The TiO2 film was grafted with 11-hydroxyundecylphosphonic acid assembling in which the phosphonic acid groups anchored on the TiO2 surface [46,47]. The presence of hydroxyl groups on the surface plays an important role in covalently grafting poly-MPC onto the TiO2 -HUPA film surface by surface-initiated atom-transfer radical polymerization through chemical methods. Fig. 3 shows SEM of unmodified TiO2 film and MPC grafted TiO2 film. The surface of TiO2 film was smooth before modification (Fig. 3a). The surface of TiO-MPC film had white substances due to grafting poly-MPC attached (Fig. 3b). But poly-MPC did not cover the surface uniformly and completely, indicating that the reaction of HUPA with TiO2 film was inhomogenous. FTIR, XPS and contact angle measurements were carried out to check if poly-MPC had been grafted on the TiO2 film surface. Fig. 4 shows FTIR spectra of films before and after HUPA assembling. It can be clearly seen that in the TiO2 films spectrum after HUPA assembling, there were new absorptions between 3000 cm−1 and 2500 cm−1 compared with those of TiO2 . In the spectrum of TiO2 -MPC, it can be seen that the peak at 2921.9 cm−1 and 2851.3 cm−1 were characteristic adsorption peaks of –CH2 –, the peak at 1735.5 cm−1 was ascribed to C O, the peaks at 1458.4 cm−1 was ascribed to P O, the peak at 1289.8 cm−1 was ascribed to P–O–CH2 , the peaks at 1054.2 cm−1 was ascribed to P–O, the peak at 989.2 cm−1 was ascribed to C–N. This fact indicates that ploy-MPC was grafted successfully on the surfaces of TiO2 films by chemical methods. Fig. 5a shows the XPS survey result for TiO-HUPA and TiO-MPC. It shows that phosphorus was introduced in HUPA self-assembling and MPC grafting processes, simultaneously nitrogen was introduced in MPC grafting process as new elements on the surface of TiO2 film. In the XPS full spectrum of TiO-MPC surface, the peak of bromine element was too weak to determine (it is not shown in the figure).

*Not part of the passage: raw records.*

(** C10: a position's input embedding becomes the normalized speaker
    embedding of its row's speaker when the combined input ids there
    equal the speaker token id in all codebook slots, and keeps its value
    when some slot differs; the injection raises no exception on a batch
    whose speakers are all in the table. *)
Theorem speaker_embedding_replaced_iff_all_slots
    (speakers : list string) (table : gmap string E)
    (input_ids : list (list (list Z))) (inputs_embeds : list (list E)) :
  length speakers = length input_ids →
  length inputs_embeds = length input_ids →
  (∀ s, s ∈ speakers → is_Some (table !! s)) →
  ∃ out,
    inject_speakers E normalize SPEAKER_TOKEN_ID speakers table input_ids
                    inputs_embeds = Ret out ∧
    ∀ i t s v cell e,
      speakers !! i = Some s → table !! s = Some v →
      get2 input_ids i t = Some cell → get2 inputs_embeds i t = Some e →
      (Forall (λ x, x = SPEAKER_TOKEN_ID) cell →
         get2 out i t = Some (normalize v)) ∧
      (¬ Forall (λ x, x = SPEAKER_TOKEN_ID) cell →
         get2 out i t = Some e).
Proof.
  intros Hls Hle Htable. unfold inject_speakers.
  destruct (inject_loop_spec (enumerate speakers) table
              (speaker_positions SPEAKER_TOKEN_ID input_ids) inputs_embeds)
    as (out & Hrun & _ & Hin & _).
  { rewrite enumerate_fst. apply NoDup_seq. }
  { intros i s Hi. apply enumerate_lookup in Hi.
    pose proof (lookup_lt_Some _ _ _ Hi) as Hlt.
    split; [apply Htable; by eapply list_elem_of_lookup_2|].
    unfold speaker_positions. rewrite list_lookup_fmap.
    split; [apply fmap_is_Some|]; apply lookup_lt_is_Some_2; lia. }
  exists out. split; [done|].
  intros i t s v cell e Hs Hv Hcell He. unfold get2 in *.
  destruct (input_ids !! i) as [irow|] eqn:Hirow; [|done].
  destruct (inputs_embeds !! i) as [erow|] eqn:Herow; [|done].
  cbn in Hcell, He.
  rewrite (Hin i s v (fmap (M:=list) (all_speaker SPEAKER_TOKEN_ID) irow) erow).
  2: by apply enumerate_lookup. 2: done.
  2: { unfold speaker_positions. by rewrite list_lookup_fmap, Hirow. }
  2: done.
  cbn. unfold assign_masked.
  rewrite lookup_zip_with, He, list_lookup_fmap, Hcell. cbn.
  split; intros Hall.
  - apply all_speaker_Forall in Hall. by rewrite Hall.
  - destruct (all_speaker SPEAKER_TOKEN_ID cell) eqn:Hb; [|done].
    by apply all_speaker_Forall in Hb.
Qed.
End InjectFacts.

(** ** The speaker-embedding table *)

Section TableFacts.
Variable F : Type.
Variables fmul fadd : F → F → F.
Variable randn : nat → list F.
Variable train_module : TrainModule.

Abbreviation Tensor := (SpeakerTable.Tensor F).
Abbreviation fresh_table := (SpeakerTable.fresh_table F randn train_module).
Abbreviation build_table := (SpeakerTable.build_table F fmul fadd randn train_module).
Abbreviation normalize_entry := (SpeakerTable.normalize_entry F fmul fadd).

Abbreviation is_fresh := (SpeakerTable.is_fresh F randn train_module).

Lemma fresh_table_other speakers k (acc : gmap string Tensor) s :
  s ∉ speakers → fresh_table speakers k acc !! s = acc !! s.
Proof.
  revert k acc. induction speakers as [|s' speakers IH]; intros k acc Hs; [done|].
  apply not_elem_of_cons in Hs as [Hne Hs]. cbn.
  rewrite IH by done. by rewrite lookup_insert_ne.
Qed.

Lemma fresh_table_member speakers k (acc : gmap string Tensor) s :
  s ∈ speakers → ∃ t, fresh_table speakers k acc !! s = Some t ∧ is_fresh t.
Proof.
  revert k acc. induction speakers as [|s' speakers IH]; intros k acc Hs.
  { by apply elem_of_nil in Hs. }
  cbn. destruct (decide (s ∈ speakers)) as [Hin|Hnin]; [by apply IH|].
  apply elem_of_cons in Hs as [->|Hs]; [|done].
  rewrite fresh_table_other by done. rewrite lookup_insert_eq.
  eexists. split; [done|]. by exists k.
Qed.

Lemma build_table_supplied dataset_speakers spk_stat
    (speaker_embeds : gmap string Tensor) s t :
  speaker_embeds !! s = Some t →
  build_table dataset_speakers spk_stat speaker_embeds !! s
  = Some (normalize_entry spk_stat t).
Proof.
  intros Hs. unfold SpeakerTable.build_table.
  rewrite lookup_fmap. erewrite lookup_union_Some_l by done. done.
Qed.

Lemma build_table_new dataset_speakers spk_stat
    (speaker_embeds : gmap string Tensor) s :
  speaker_embeds !! s = None → s ∈ dataset_speakers →
  ∃ t, is_fresh t ∧
    build_table dataset_speakers spk_stat speaker_embeds !! s
    = Some (normalize_entry spk_stat t).
Proof.
  intros Hs Hin. unfold SpeakerTable.build_table.
  destruct (fresh_table_member dataset_speakers 0 ∅ s Hin) as (t & Ht & Hfresh).
  exists t. split; [done|].
  rewrite lookup_fmap, lookup_union_r by done. by rewrite Ht.
Qed.
End TableFacts.


(** ** Slices and flattening *)

Lemma slice_bound_nat (n k : nat) : slice_bound n (Z.of_nat k) = n `min` k.
Proof.
  unfold slice_bound. destruct (Z.ltb_spec (Z.of_nat k) 0); lia.
Qed.

Lemma slice_bound_pred (n k : nat) :
  1 ≤ k → slice_bound n (Z.of_nat k - 1) = n `min` (k - 1).
Proof.
  intros Hk. replace (Z.of_nat k - 1)%Z with (Z.of_nat (k - 1)) by lia.
  apply slice_bound_nat.
Qed.

Lemma slice_bound_last (n : nat) : slice_bound n (-1) = n - 1.
Proof. unfold slice_bound. cbn. lia. Qed.

Lemma py_slice_to {A} (k : nat) (l : list A) :
  py_slice None (Some (Z.of_nat k)) l = take k l.
Proof.
  unfold py_slice. cbn. rewrite slice_bound_nat, Nat.sub_0_r.
  destruct (decide (k ≤ length l)).
  - by rewrite Nat.min_r by lia.
  - rewrite Nat.min_l by lia.
    rewrite (take_ge l k) by lia. apply take_ge. lia.
Qed.
(** * Frontend/script.js: theme, menu, cursor and scroll-reveal behaviour

    A shallow embedding of the portfolio page's behaviour layer.  The page
    state the script reads and writes (the theme attribute, the stored
    preference, class lists, the body's inline style, the window's scroll
    offset, the registered listeners, the pending timers and the three
    singletons kept on [window]) is one record, [Page]; every function of
    the script is a function on it, written in the order of the source. *)

From Stdlib Require Import Floats.
From Stdlib Require Import ZArith NArith List String Ascii Bool Lia.
From Stdlib Require Import Decimal DecimalString DecimalN DecimalPos.
From Stdlib Require Import Reals Lra.
Import ListNotations.
Local Open Scope string_scope.

(** A decimal literal denotes the nearest binary64 value, in the script as
    here. *)
Set Warnings "-inexact-float".

(** ** The fragment of JavaScript the script relies on *)

Module JS.

(** [ToBoolean] of a string: only the empty string is falsy. *)
Definition truthy (s : string) : bool :=
  match s with EmptyString => false | String _ _ => true end.

(** [a || b] where [a] is a string or [null]. *)
Definition or_else (a : option string) (b : string) : string :=
  match a with
  | Some s => if truthy s then s else b
  | None => b
  end.

(** [Number::toString] of a non-negative integer, as the template literal
    [`-${scrollY}px`] applies it: plain decimal digits (scroll offsets stay
    far below 10^21, where the notation would change). *)
Definition toString (n : N) : string := NilEmpty.string_of_uint (N.to_uint n).

(** [StrWhiteSpaceChar], on the one-byte characters: TAB, LF, VT, FF, CR
    and SPACE. *)
Definition isWhiteSpace (c : ascii) : bool :=
  let n := N_of_ascii c in
  ((9 <=? n) && (n <=? 13) || (n =? 32))%N.

Fixpoint trimStart (s : string) : string :=
  match s with
  | String c r => if isWhiteSpace c then trimStart r else s
  | EmptyString => s
  end.

(** The value of a character as a digit of some radix up to 36. *)
Definition digitValue (c : ascii) : option N :=
  let n := N_of_ascii c in
  if ((48 <=? n) && (n <=? 57))%N then Some (n - 48)%N
  else if ((97 <=? n) && (n <=? 122))%N then Some (n - 87)%N
  else if ((65 <=? n) && (n <=? 90))%N then Some (n - 55)%N
  else None.

(** The longest prefix of [s] made of digits of [radix], read most
    significant digit first; [None] while no digit has been read. *)
Fixpoint digits (radix : N) (s : string) (acc : option N) : option N :=
  match s with
  | String c r =>
      match digitValue c with
      | Some d =>
          if (d <? radix)%N
          then digits radix r
                 (Some (radix * match acc with Some a => a | None => 0 end + d)%N)
          else acc
      | None => acc
      end
  | EmptyString => acc
  end.
(** * Jensen3D: the cosine wake kernel of [JensenOpenMDAOconnect.py]

    A shallow embedding of [get_cosine_factor_original], of the
    [solve_nonlinear] methods of [JensenCosine] and [JensenCosineFortran],
    of [add_jensen_params_IndepVarComps] and of the variant dispatch in
    [Jensen.__init__].

    Numbers.  The program computes on numpy [float64] values.  They are
    modelled by [float64] below: a real number, or one of the three IEEE
    special values.  Rounding, overflow, underflow and the sign of zero
    are left out (arithmetic on finite values is exact, and zero is read
    as [+0.0]); what is kept is what numpy does where real arithmetic has
    no answer: a division by zero yields an infinity or NaN instead of
    raising, comparisons with NaN are false, [arctan] of an infinity is
    [±π/2].  The one division whose operands can both be plain Python
    floats, [np.pi/bound_angle], raises [ZeroDivisionError] on a zero
    divisor.

    Statements are kept to what the float64 evaluation shares with this
    model: which expression a cell holds, comparisons that rounding
    preserves, and values at magnitudes where float64 neither overflows
    nor underflows (see [tiny] and [large]).  What the program does beyond
    those magnitudes is replayed in the module [F64], which computes with
    the binary64 operations themselves.

    Exceptions.  They are threaded through the [result] monad:
    [IndexError] for an array index out of range, [ZeroDivisionError] as
    above, [KeyError] and [TypeError] for the options dictionary. *)

From Stdlib Require Import Reals Lra.
From Stdlib Require PrimFloat.
From stdpp Require Import base list strings gmap.
(** [build_deb], step by step. *)
Lemma build_deb_run (s : state E) :
  let td := mkdtemp w (effect w (env s) (Mkdir (DIST_DIR w))) (lit "kport-deb-") in
  let work_dir := pjoin td (lit "kport") in
  let run := build_deb w alnum_hi decimal_hi dedent s in
  exists e1 skel,
    Forall (skeleton_event work_dir) skel
    /\ stdin run.2 = stdin s
    /\ let pre := trace s ++ [Mkdir (DIST_DIR w); Mkdir td; CopyTree (repo_root w) work_dir]
                  ++ skel in
       let r := spawn w e1 dpkg_buildpackage_cmd None in
       let new := List.filter
                    (fun name => bool_decide (name ∉ (list_to_set (glob w e1 td (lit ".deb"))
                                                       : gset (list N))))
                    (glob w (effect w e1 (Spawn dpkg_buildpackage_cmd None)) td
                       (lit ".deb")) in
       (run.1 = Raise ValueError
        /\ trace run.2 = pre ++ [RmTree td]
        /\ skel = [Mkdir (pjoin work_dir (lit "debian"));
                   Mkdir (pjoin (pjoin work_dir (lit "debian")) (lit "source"));
                   Spawn dh_version_cmd None])
       \/
       if which w e1 (lit "dpkg-buildpackage") then
         if (returncode r =? 0)%Z then
           run.1 = Ret (head (List.map (pjoin (DIST_DIR w)) (sort_debs new)))
           /\ trace run.2
              = pre ++ [Spawn dpkg_buildpackage_cmd None;
                        Print (OkDone (lit "Build Debian package"))]
                ++ match new with
                   | [] => []
                   | _ => Mkdir (DIST_DIR w) :: List.map (copy_event w td) new
                   end
                ++ [RmTree td]
         else
           run.1 = Raise (SystemExit (returncode r))
           /\ trace run.2
              = pre ++ [Spawn dpkg_buildpackage_cmd None;
                        Print (ErrFailed (lit "Build Debian package"))]
                ++ [RmTree td]
       else
         run.1 = Raise FileNotFoundError
         /\ trace run.2 = pre ++ [RmTree td].
Proof.
  intros td work_dir run. subst run.
  unfold build_deb, observe. step. fold td. unfold finally. step. fold work_dir.
  match goal with |- context [generate_debian_skeleton w _ _ _ work_dir ?s1] =>
    destruct (generate_debian_skeleton_cases w alnum_hi decimal_hi dedent work_dir s1)
      as (res & e1 & skel & -> & _ & Hskel & _ & Hcases)
  end.
  exists e1, skel. split; [exact Hskel|].
  destruct Hcases as [[-> _]|(-> & Hevs & _)].
  2: { cbn [fst snd emit env stdin trace]. split; [done|]. left.
       rewrite <- !app_assoc. by split_and!. }
  step. rewrite run_run. fold dpkg_buildpackage_cmd. cbn [env stdin trace].
  change (hd [] dpkg_buildpackage_cmd) with (lit "dpkg-buildpackage").
  destruct (which w e1 (lit "dpkg-buildpackage")).
  2: { cbn [fst snd emit env stdin trace]. rewrite <- !app_assoc.
       split; [done|]. right. by split_and!. }
  cbv zeta. destruct (returncode _ =? 0)%Z.
  2: { cbn [fst snd emit env stdin trace]. rewrite <- !app_assoc.
       split; [done|]. right. by split_and!. }
  step.
  match goal with |- context [_copy_new_debs w td ?before ?s2] =>
    destruct (copy_new_debs_run w td before s2) as (e2 & ->)
  end.
  cbn [env stdin trace]. step.
  set (new := List.filter _ _).
  assert (Hret :
    (match List.map (pjoin (DIST_DIR w)) new with
     | [] => ret None
     | _ :: _ => ret (head (List.map (pjoin (DIST_DIR w))
                              (sort_debs (List.map (dest_name w)
                                            (List.map (pjoin (DIST_DIR w)) new)))))
     end : M E (option str))
    = ret (head (List.map (pjoin (DIST_DIR w)) (sort_debs new)))).
  { rewrite map_dest_name. destruct new as [|n new']; [done|]. done. }
  rewrite Hret. step. cbn [fst snd emit env stdin trace].
  rewrite <- !app_assoc. split; [done|]. right. by split_and!.
Qed.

Fig. 5b shows the element high-resolution results of XPS survey of the TiO-MPC surface. The peak of 133.7 eV represents the binding energy of P2p . The peaks of 399.2 and 402.3 eV represent the binding energy of N1s , the peak of 402.3 eV was introduced by the –N+ (CH3 )3 group of poly-MPC, and the peak of 399.2 eV was introduced by N2 adsorbed on the TiO-MPC surface from the air. The peaks of 529.9, 531.7 and 532.9 eV represent the binding energy of O1s , which were introduced by TiO2 film and chemical substances grafted on the surface. XPS analysis indicates that the poly-MPC was grafted on the TiO2 film surface. The water contact angle of TiO2 film was 55.4◦ , while the contact angle of TiO2 -HUPA film increased to 75.5◦ , which was due to contributed mainly by the hydrophobicity of the long aliphatic carbochain of HUPA, though HUPA contains the hydrophilic hydroxyl end group. And the contact angle decreased dramatically to 61.3◦ after poly-MPC was grafted on the surface. It was because that polyMPC contains a large number of hydrophilic phosphorylcholine groups, and increased the hydrophilicity of the surface.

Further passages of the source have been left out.